[Collected data entries]
--- START ---
Definition submit_async_writeback_or_write_through key value (st : Writeback * S) : result CacheWritebackSubmitReport * (Writeback * S) :=
  let '(w, s) := st in
  match enqueue_async_writeback key value w with
  | (inl _, w) => (Ok (mkSubmit 1 0), (w, s))
  | (inr job, w) =>
      match cache_put job.1 job.2 s with
      | (Err e, s) => (Err e, (w, s))
      | (Ok _, s) => (Ok (mkSubmit 0 1), (w, s))
      end
  end.
Fixpoint submit_loop (entries : list (CacheKey * bytes)) (report : CacheWritebackSubmitReport) (st : Writeback * S) : result CacheWritebackSubmitReport * (Writeback * S) :=
  match entries with
  | [] => (Ok report, st)
  | (key, value) :: entries =>
      match submit_async_writeback_or_write_through key value st with
      | (Err e, st) => (Err e, st)
      | (Ok r, st) => submit_loop entries (mkSubmit (sr_queued report +! sr_queued r) (sr_write_through report +! sr_write_through r)) st
      end
  end.
Definition submit_async_writeback_batch_or_write_through (entries : list (CacheKey * bytes)) (st : Writeback * S) : result CacheWritebackSubmitReport * (Writeback * S) :=
  submit_loop entries (mkSubmit 0 0) st.
End drain.

(** What clearing the cache does to the queue. *)
Definition clear_writeback w : Writeback := mkWriteback (wb_started w) [] ∅ 0 0 (wb_limit w) (wb_stats w).
(* ===== verification/Hashes.v ===== *)
(** * Hash functions

    The hashes of core/rdma.rs the other components place keys with, at their
    machine widths: [xxh32_with_seed], [mur_mur_hash2_with_seed] and
    [hash_uint64]. *)

From S2P Require Import Prelude.
From Stdlib Require Import Strings.Byte.

Definition add32 (a b : Z) : Z := wrap32 (a + b).
Definition mul32 (a b : Z) : Z := wrap32 (a * b).
Definition mul64 (a b : Z) : Z := wrap64 (a * b).
(** [rotate_left] on 32 bits. *)
Definition rotl32 (x n : Z) : Z := Z.lor (wrap32 (Z.shiftl x n)) (Z.shiftr x (32 - n)).
Definition xorshift (x n : Z) : Z := Z.lxor x (Z.shiftr x n).

(** A byte as [u32], and sign-extended through [i8]. *)
Definition byte_u32 (b : Byte.byte) : Z := Z.of_N (Byte.to_N b).
Definition byte_i32 (b : Byte.byte) : Z :=
  if byte_u32 b <? 128 then byte_u32 b else byte_u32 b - 256.

Definition string_bytes (s : string) : bytes := String.list_byte_of_string s.

(** ** xxHash, 32 bits *)

Definition PRIME1 : Z := 2654435761.
Definition PRIME2 : Z := 2246822519.
Definition PRIME3 : Z := 3266489917.
Definition PRIME4 : Z := 668265263.
Definition PRIME5 : Z := 374761393.

Definition xxh_round (acc lane : Z) : Z := mul32 (rotl32 (add32 acc (mul32 lane PRIME2)) 13) PRIME1.

Definition lane (input : bytes) (offset : nat) : Z := le_value (take 4 (drop offset input)).

(** The sixteen-byte stripes; the state is the four accumulators. *)
Fixpoint xxh_stripes (fuel : nat) (v : Z * Z * Z * Z) (input : bytes) : (Z * Z * Z * Z) * bytes :=
  match fuel with
  | O => (v, input)
  | S f =>
      if (16 <=? length input)%nat then
        let '(v1, v2, v3, v4) := v in
        xxh_stripes f (xxh_round v1 (lane input 0), xxh_round v2 (lane input 4),
                       xxh_round v3 (lane input 8), xxh_round v4 (lane input 12))
                    (drop 16 input)
      else (v, input)
  end.

Fixpoint xxh_words (fuel : nat) (hash : Z) (input : bytes) : Z * bytes :=
  match fuel with
  | O => (hash, input)
  | S f =>
      if (4 <=? length input)%nat
      then xxh_words f (mul32 (rotl32 (add32 hash (mul32 (lane input 0) PRIME3)) 17) PRIME4)
                     (drop 4 input)
      else (hash, input)
  end.

Definition xxh_bytes (hash : Z) (input : bytes) : Z :=
  fold_left (fun h b => mul32 (rotl32 (add32 h (mul32 (byte_u32 b) PRIME5)) 11) PRIME1) input hash.

(** The remaining input stands for the offset; every loop consumes input, so
    its length is enough fuel. *)
Definition xxh32_with_seed (input : bytes) (seed : Z) : Z :=
  let fuel := length input in
  let '(hash, rest) :=
    (if (16 <=? length input)%nat then
       let '(v1, v2, v3, v4, rest) :=
         xxh_stripes fuel (add32 (add32 seed PRIME1) PRIME2, add32 seed PRIME2, seed,
                           wrap32 (seed - PRIME1)) input in
       (add32 (add32 (add32 (rotl32 v1 1) (rotl32 v2 7)) (rotl32 v3 12)) (rotl32 v4 18), rest)
     else (add32 seed PRIME5, input)) in
  let hash := add32 hash (wrap32 (blen input)) in
  let '(hash, rest) := xxh_words fuel hash rest in
  let hash := xxh_bytes hash rest in
  let hash := mul32 (xorshift hash 15) PRIME2 in
  let hash := mul32 (xorshift hash 13) PRIME3 in
  xorshift hash 16.

(** The published vectors of the 32-bit function. *)
Example xxh32_empty : xxh32_with_seed [] 0 = 0x02CC5D05.
Proof. vm_compute. reflexivity. Qed.
Example xxh32_abc : xxh32_with_seed (string_bytes "abc") 0 = 0x32D153FF.
Proof. vm_compute. reflexivity. Qed.
Example xxh32_long :
  xxh32_with_seed (string_bytes "Nobody inspects the spammish repetition") 0 = 0xE2293B2F.
Proof. vm_compute. reflexivity. Qed.

(** ** MurmurHash2, 32 bits, with the tail sign-extended *)

Definition MURMUR_M : Z := 0x5bd1e995.

Definition murmur_mix (h chunk : Z) : Z :=
  let k := mul32 chunk MURMUR_M in
  let k := xorshift k 24 in
  let k := mul32 k MURMUR_M in
  Z.lxor (mul32 h MURMUR_M) k.

(** [as_chunks::<4>]: whole groups in order, then the tail. *)
Fixpoint murmur_groups (fuel : nat) (h : Z) (key : bytes) : Z * bytes :=
  match fuel with
  | O => (h, key)
  | S f =>
      if (4 <=? length key)%nat
      then murmur_groups f (murmur_mix h (le_value (take 4 key))) (drop 4 key)
      else (h, key)
  end.

Definition murmur_tail (h : Z) (tail : bytes) : Z :=
  let x b n := wrap32 (Z.shiftl (byte_i32 b) n) in
  match tail with
  | [b0; b1; b2] => mul32 (Z.lxor (Z.lxor (Z.lxor h (x b2 16)) (x b1 8)) (x b0 0)) MURMUR_M
  | [b0; b1] => mul32 (Z.lxor (Z.lxor h (x b1 8)) (x b0 0)) MURMUR_M
  | [b0] => mul32 (Z.lxor h (x b0 0)) MURMUR_M
  | _ => h
  end.

Definition mur_mur_hash2_with_seed (key : bytes) (seed : Z) : Z :=
  let h := Z.lxor seed (wrap32 (blen key)) in
  let '(h, tail) := murmur_groups (length key) h key in
  let h := murmur_tail h tail in
  let h := mul32 (xorshift h 13) MURMUR_M in
  xorshift h 15.

Definition MT_MURMUR_HASH2_DEFAULT_SEED : Z := 97.
Definition mur_mur_hash2 (key : bytes) : Z := mur_mur_hash2_with_seed key MT_MURMUR_HASH2_DEFAULT_SEED.

(** ** Block ids *)

Definition MT_HASH_SEED : Z := 0x20170730.
Definition HASH64_M : Z := 0xc6a4a7935bd1e995.

Definition hash_uint64 (block_id : Z) : Z :=
  let k := mul64 block_id HASH64_M in
  let k := xorshift k 47 in
  let k := mul64 k HASH64_M in
  let h := Z.lxor MT_HASH_SEED (mul64 8 HASH64_M) in
  let h := Z.lxor h k in
  let h := mul64 h HASH64_M in
  let h := xorshift h 47 in
  let h := mul64 h HASH64_M in
  xorshift h 47.

(** ** Bounds and inverses *)

Lemma wrap32_bound a : 0 <= wrap32 a < 2 ^ 32.
Proof. unfold wrap32. apply Z.mod_pos_bound. lia. Qed.

Lemma shiftr_bound x n : 0 <= x -> 0 <= n -> 0 <= Z.shiftr x n <= x.
Proof.
  intros Hx Hn. rewrite Z.shiftr_div_pow2 by done. pose proof (Z.pow_pos_nonneg 2 n).
  split; [apply Z.div_pos; lia|]. apply Z.div_le_upper_bound; nia.
Qed.

Lemma lxor_bound w a b : 0 <= w -> 0 <= a < 2 ^ w -> 0 <= b < 2 ^ w -> 0 <= Z.lxor a b < 2 ^ w.
Proof.
  intros Hw Ha Hb. assert (0 <= Z.lxor a b) by (apply Z.lxor_nonneg; lia). split; [done|].
  destruct (Z.eq_dec (Z.lxor a b) 0) as [->|Hne]; [lia|].
  apply Z.log2_lt_pow2; [lia|]. pose proof (Z.log2_lxor a b).
  assert (forall x, 0 <= x < 2 ^ w -> Z.log2 x < w \/ x = 0).
  { intros x Hx. destruct (Z.eq_dec x 0); [by right|]. left. apply Z.log2_lt_pow2; lia. }
  destruct (H1 a Ha), (H1 b Hb); subst; rewrite ?Z.lxor_0_r, ?Z.lxor_0_l in *; simpl in *; lia.
Qed.

Lemma xorshift_bound w x n : 0 <= w -> 0 <= n -> 0 <= x < 2 ^ w -> 0 <= xorshift x n < 2 ^ w.
Proof.
  intros Hw Hn Hx. apply lxor_bound; [done|done|]. pose proof (shiftr_bound x n). lia.
Qed.

(** A shift of at least half the width is undone by itself. *)
Lemma xorshift_involutive w n x :
  0 <= n -> w <= 2 * n -> 0 <= w -> 0 <= x < 2 ^ w -> xorshift (xorshift x n) n = x.
Proof.
  intros Hn Hw Hw0 Hx. unfold xorshift.
  rewrite Z.shiftr_lxor, Z.shiftr_shiftr by done.
  assert (Z.shiftr x (n + n) = 0) as ->.
  { rewrite Z.shiftr_div_pow2 by lia. apply Z.div_small. split; [lia|].
    eapply Z.lt_le_trans; [apply Hx|]. apply Z.pow_le_mono_r; lia. }
  by rewrite Z.lxor_0_r, Z.lxor_assoc, Z.lxor_nilpotent, Z.lxor_0_r.
Qed.

(** The inverse of the odd multiplier modulo 2^64. *)
Definition HASH64_M_INV : Z := 0x5f7a0ea7e59b19bd.

Lemma mul64_inv x : 0 <= x < 2 ^ 64 -> mul64 (mul64 x HASH64_M) HASH64_M_INV = x.
Proof.
  intros Hx. unfold mul64, wrap64. rewrite Z.mul_mod_idemp_l, <- Z.mul_assoc by lia.
  rewrite <- Z.mul_mod_idemp_r by lia.
  replace ((HASH64_M * HASH64_M_INV) `mod` 2 ^ 64) with 1 by (vm_compute; reflexivity).
  rewrite Z.mul_1_r. by apply Z.mod_small.
Qed.

Lemma mul64_inj x y :
  0 <= x < 2 ^ 64 -> 0 <= y < 2 ^ 64 -> mul64 x HASH64_M = mul64 y HASH64_M -> x = y.
Proof. intros Hx Hy He. rewrite <- (mul64_inv x), <- (mul64_inv y) by done. by rewrite He. Qed.

Lemma xorshift47_inj x y :
  0 <= x < 2 ^ 64 -> 0 <= y < 2 ^ 64 -> xorshift x 47 = xorshift y 47 -> x = y.
Proof.
  intros Hx Hy He. rewrite <- (xorshift_involutive 64 47 x), <- (xorshift_involutive 64 47 y) by lia.
  by rewrite He.
Qed.

Lemma lxor_inj a x y : Z.lxor a x = Z.lxor a y -> x = y.
Proof.
  intros H. rewrite <- (Z.lxor_0_l x), <- (Z.lxor_0_l y), <- (Z.lxor_nilpotent a).
  by rewrite !Z.lxor_assoc, H.
Qed.

Lemma mul64_range x y : 0 <= mul64 x y < 2 ^ 64.
Proof. apply wrap64_bound. Qed.

Create HintDb width.
#[export] Hint Resolve mul64_range : width.
#[export] Hint Extern 1 (0 <= xorshift _ _ < 2 ^ 64) => apply xorshift_bound; [lia|lia|] : width.
#[export] Hint Extern 1 (0 <= Z.lxor _ _ < 2 ^ 64) => apply lxor_bound; [lia| |] : width.

(** [hash_uint64] never gives two block ids the same hash, and always
    gives a 64-bit one. *)
Theorem hash_uint64_injective (a b : Z) :
  0 <= a < 2 ^ 64 -> 0 <= b < 2 ^ 64 ->
  0 <= hash_uint64 a < 2 ^ 64 /\ (hash_uint64 a = hash_uint64 b -> a = b).
Proof.
  intros Ha Hb. assert (Hseed : 0 <= MT_HASH_SEED < 2 ^ 64) by (unfold MT_HASH_SEED; lia).
  unfold hash_uint64. split; [eauto 10 with width|]. intros He.
  apply xorshift47_inj in He; [|eauto 10 with width..].
  apply mul64_inj in He; [|eauto 10 with width..].
  apply xorshift47_inj in He; [|eauto 10 with width..].
  apply mul64_inj in He; [|eauto 10 with width..].
  apply lxor_inj in He.
  apply mul64_inj in He; [|eauto 10 with width..].
  apply xorshift47_inj in He; [|eauto 10 with width..].
  by apply mul64_inj in He.
Qed.

Lemma hash_uint64_injective_witness :
  0 <= hash_uint64 1 < 2 ^ 64 /\ (hash_uint64 1 = hash_uint64 2 -> 1 = 2).
Proof. apply hash_uint64_injective; lia. Defined.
--- END ---
## Your instructions
Retrieve each line from the records above where the word "blen" occurs.

## Answer section
  let hash := add32 hash (wrap32 (blen input)) in
  let h := Z.lxor seed (wrap32 (blen key)) in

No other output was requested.